*Data section*:
From Stdlib Require Import ZArith List String Ascii Bool Lia.
From Stdlib Require Import Floats.SpecFloat.
From stdpp Require Import gmap strings list sorting.

Open Scope Z_scope.
(** * Errors and results

    A Go function returning [(T, error)] returns a [result T]; one
    returning only [error] returns a [result unit]. *)
Module errors.

Inductive error :=
  | ErrNotExist                      (* os.ErrNotExist (ENOENT) *)
  | ErrExist                         (* os.ErrExist (EEXIST) *)
  | ErrPermission                    (* os.ErrPermission (EACCES) *)
  | EISDIR
  | ENOTDIR
  | ENOTEMPTY
  | EINVAL
  | EBUSY
  | KeySizeError (n : nat)           (* aes.KeySizeError *)
  | ErrOpen                          (* cipher: message authentication failed *)
  | ErrSyntax                        (* encoding/json: a syntax or type error *)
  | Canceled                         (* context.Canceled *)
  | ErrOffline                       (* net.ErrOffline *)
  | New (msg : string)               (* errors.New, fmt.Errorf without %w *)
  | Wrap (msg : string) (e : error)  (* fmt.Errorf("msg: %w", e) *)
  | Panic (msg : string).            (* a run-time panic: the call does not return *)

#[global] Instance error_eq_dec : EqDecision error.
Proof. solve_decision. Defined.

(** errors.Is: [target] is [err] or an error [err] wraps. *)
Fixpoint Is (err target : error) : bool :=
  bool_decide (err = target) ||
  match err with
  | Wrap _ e => Is e target
  | _ => false
  end.

(** os.IsNotExist looks at the error itself (it predates wrapping). *)
Definition IsNotExist (err : error) : bool := bool_decide (err = ErrNotExist).

Inductive result (A : Type) :=
  | Ok (a : A)
  | Err (e : error).
Arguments Ok {A} a.
Arguments Err {A} e.

#[global] Instance result_ret : MRet result := fun _ a => Ok a.
#[global] Instance result_bind : MBind result := fun _ _ k r =>
  match r with
  | Ok a => k a
  | Err e => Err e
  end.
#[global] Instance result_fmap : FMap result := fun _ _ f r =>
  match r with
  | Ok a => Ok (f a)
  | Err e => Err e
  end.

Definition is_ok {A} (r : result A) : bool :=
  match r with Ok _ => true | Err _ => false end.

End errors.
Export errors.
(** * Bytes, words and hexadecimal text

    A Go [byte] is a [Z] in [0, 256); a [[]byte] is a [list Z]; a Go
    [string] is a Rocq [string], read byte by byte. *)
Module bytes.

Definition of_string (s : string) : list Z :=
  map (fun a => Z.of_nat (nat_of_ascii a)) (list_ascii_of_string s).

Definition to_string (l : list Z) : string :=
  string_of_list_ascii (map (fun b => ascii_of_nat (Z.to_nat b)) l).

(** [be n x]: the [n] low bytes of [x], most significant first. *)
Fixpoint be (n : nat) (x : Z) : list Z :=
  match n with
  | O => []
  | S k => Z.land (Z.shiftr x (8 * Z.of_nat k)) 255 :: be k x
  end.

(** The number a byte string spells, most significant byte first. *)
Definition be_value (l : list Z) : Z :=
  fold_left (fun acc b => Z.lor (Z.shiftl acc 8) b) l 0.

(** Cut a list into pieces of [n] elements (the last may be shorter). *)
Fixpoint chunks_fuel {A} (fuel n : nat) (l : list A) : list (list A) :=
  match fuel, l with
  | O, _ | _, [] => []
  | S f, _ => take n l :: chunks_fuel f n (drop n l)
  end.
Definition chunks {A} (n : nat) (l : list A) : list (list A) :=
  chunks_fuel (length l) n l.

Definition xor_bytes (a b : list Z) : list Z := zip_with Z.lxor a b.

(** encoding/hex *)
Definition hex_digit (d : Z) : ascii :=
  nth (Z.to_nat d) (list_ascii_of_string "0123456789abcdef") "0"%char.

Definition hex_EncodeToString (l : list Z) : string :=
  string_of_list_ascii
    (flat_map (fun b => [hex_digit (Z.shiftr b 4); hex_digit (Z.land b 15)]) l).

Definition hex_value (c : ascii) : option Z :=
  let n := Z.of_nat (nat_of_ascii c) in
  if (48 <=? n) && (n <=? 57) then Some (n - 48)
  else if (97 <=? n) && (n <=? 102) then Some (n - 87)
  else if (65 <=? n) && (n <=? 70) then Some (n - 55)
  else None.

Fixpoint hex_decode (l : list ascii) : option (list Z) :=
  match l with
  | [] => Some []
  | hi :: lo :: rest =>
      match hex_value hi, hex_value lo, hex_decode rest with
      | Some h, Some l', Some r => Some (16 * h + l' :: r)
      | _, _, _ => None
      end
  | _ => None
  end.

(** 32-bit words with wrap-around. *)
Definition w32 (x : Z) : Z := Z.land x 0xffffffff.
Definition add32 (x y : Z) : Z := w32 (x + y).
Definition rotl32 (n x : Z) : Z :=
  w32 (Z.lor (Z.shiftl x n) (Z.shiftr x (32 - n))).
Definition rotr32 (n x : Z) : Z := rotl32 (32 - n) x.
Definition not32 (x : Z) : Z := Z.lxor x 0xffffffff.

(** Merkle-Damgard padding shared by SHA-1 and SHA-256: a 0x80 byte, zeros
    up to 56 mod 64, then the bit length on 8 bytes, big-endian. *)
Definition md_pad (msg : list Z) : list Z :=
  let n := Z.of_nat (length msg) in
  let zeros := Z.to_nat ((55 - n) mod 64) in
  msg ++ [128] ++ repeat 0 zeros ++ be 8 (8 * n).

Definition words_of_block (blk : list Z) : list Z :=
  map be_value (chunks 4 blk).

End bytes.

(** * crypto/sha256 (FIPS 180-4) *)
Module sha256.
Import bytes.

(** The round constants are the first 32 bits of the fractional parts of
    the cube roots of the first 64 primes; the initial state, those of the
    square roots of the first 8. *)
Definition is_prime (n : Z) : bool :=
  (1 <? n) && forallb (fun d => negb (n mod Z.of_nat d =? 0))
                      (seq 2 (Z.to_nat n - 2)).

Definition primes : list Z :=
  Eval vm_compute in
    take 64 (filter (fun n => is_prime n = true) (map Z.of_nat (seq 2 400))).

(** Integer cube root, found bit by bit from bit [n - 1] down. *)
Fixpoint cube_root (n : nat) (x acc : Z) : Z :=
  match n with
  | O => acc
  | S k =>
      let c := acc + Z.shiftl 1 (Z.of_nat k) in
      if c * c * c <=? x then cube_root k x c else cube_root k x acc
  end.

Definition K : list Z :=
  Eval vm_compute in
    map (fun p => w32 (cube_root 40 (Z.shiftl p 96) 0)) primes.

Definition init : list Z :=
  Eval vm_compute in
    map (fun p => w32 (Z.sqrt (Z.shiftl p 64))) (take 8 primes).

Definition ssig0 x := Z.lxor (Z.lxor (rotr32 7 x) (rotr32 18 x)) (Z.shiftr x 3).
Definition ssig1 x := Z.lxor (Z.lxor (rotr32 17 x) (rotr32 19 x)) (Z.shiftr x 10).
Definition bsig0 x := Z.lxor (Z.lxor (rotr32 2 x) (rotr32 13 x)) (rotr32 22 x).
Definition bsig1 x := Z.lxor (Z.lxor (rotr32 6 x) (rotr32 11 x)) (rotr32 25 x).
Definition ch x y z := Z.lxor (Z.land x y) (Z.land (not32 x) z).
Definition maj x y z := Z.lxor (Z.lxor (Z.land x y) (Z.land x z)) (Z.land y z).

(** The message schedule: [w] holds the words so far, newest first. *)
Fixpoint schedule (n : nat) (w : list Z) : list Z :=
  match n with
  | O => w
  | S k =>
      let at_ i := nth i w 0 in
      schedule k
        (add32 (add32 (ssig1 (at_ 1%nat)) (at_ 6%nat))
               (add32 (ssig0 (at_ 14%nat)) (at_ 15%nat)) :: w)
  end.

Definition round (st : list Z) (kw : Z * Z) : list Z :=
  match st with
  | [a; b; c; d; e; f; g; h] =>
      let t1 := add32 (add32 (add32 h (bsig1 e)) (add32 (ch e f g) (fst kw))) (snd kw) in
      let t2 := add32 (bsig0 a) (maj a b c) in
      [add32 t1 t2; a; b; c; add32 d t1; e; f; g]
  | _ => st
  end.

Definition compress (st blk : list Z) : list Z :=
  let w := rev (schedule 48 (rev (words_of_block blk))) in
  zip_with add32 st (fold_left round (zip K w) st).

Definition Sum256 (msg : list Z) : list Z :=
  flat_map (be 4) (fold_left compress (chunks 64 (md_pad msg)) init).

End sha256.

(** * crypto/sha1 (FIPS 180-4) *)
Module sha1.
Import bytes.

Definition init : list Z :=
  [ 0x67452301; 0xefcdab89; 0x98badcfe; 0x10325476; 0xc3d2e1f0 ].

Fixpoint schedule (n : nat) (w : list Z) : list Z :=
  match n with
  | O => w
  | S k =>
      let at_ i := nth i w 0 in
      schedule k
        (rotl32 1 (Z.lxor (Z.lxor (at_ 2%nat) (at_ 7%nat))
                          (Z.lxor (at_ 13%nat) (at_ 15%nat))) :: w)
  end.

*Work instructions*:
Referring to the material above, set down exactly the lines between the line with "255 :: be k x" and the line with "Definition add32 (x", inclusive, and no other lines.

*Response to the exercise*:
  | S k => Z.land (Z.shiftr x (8 * Z.of_nat k)) 255 :: be k x
  end.

(** The number a byte string spells, most significant byte first. *)
Definition be_value (l : list Z) : Z :=
  fold_left (fun acc b => Z.lor (Z.shiftl acc 8) b) l 0.

(** Cut a list into pieces of [n] elements (the last may be shorter). *)
Fixpoint chunks_fuel {A} (fuel n : nat) (l : list A) : list (list A) :=
  match fuel, l with
  | O, _ | _, [] => []
  | S f, _ => take n l :: chunks_fuel f n (drop n l)
  end.
Definition chunks {A} (n : nat) (l : list A) : list (list A) :=
  chunks_fuel (length l) n l.

Definition xor_bytes (a b : list Z) : list Z := zip_with Z.lxor a b.

(** encoding/hex *)
Definition hex_digit (d : Z) : ascii :=
  nth (Z.to_nat d) (list_ascii_of_string "0123456789abcdef") "0"%char.

Definition hex_EncodeToString (l : list Z) : string :=
  string_of_list_ascii
    (flat_map (fun b => [hex_digit (Z.shiftr b 4); hex_digit (Z.land b 15)]) l).

Definition hex_value (c : ascii) : option Z :=
  let n := Z.of_nat (nat_of_ascii c) in
  if (48 <=? n) && (n <=? 57) then Some (n - 48)
  else if (97 <=? n) && (n <=? 102) then Some (n - 87)
  else if (65 <=? n) && (n <=? 70) then Some (n - 55)
  else None.

Fixpoint hex_decode (l : list ascii) : option (list Z) :=
  match l with
  | [] => Some []
  | hi :: lo :: rest =>
      match hex_value hi, hex_value lo, hex_decode rest with
      | Some h, Some l', Some r => Some (16 * h + l' :: r)
      | _, _, _ => None
      end
  | _ => None
  end.

(** 32-bit words with wrap-around. *)
Definition w32 (x : Z) : Z := Z.land x 0xffffffff.
Definition add32 (x y : Z) : Z := w32 (x + y).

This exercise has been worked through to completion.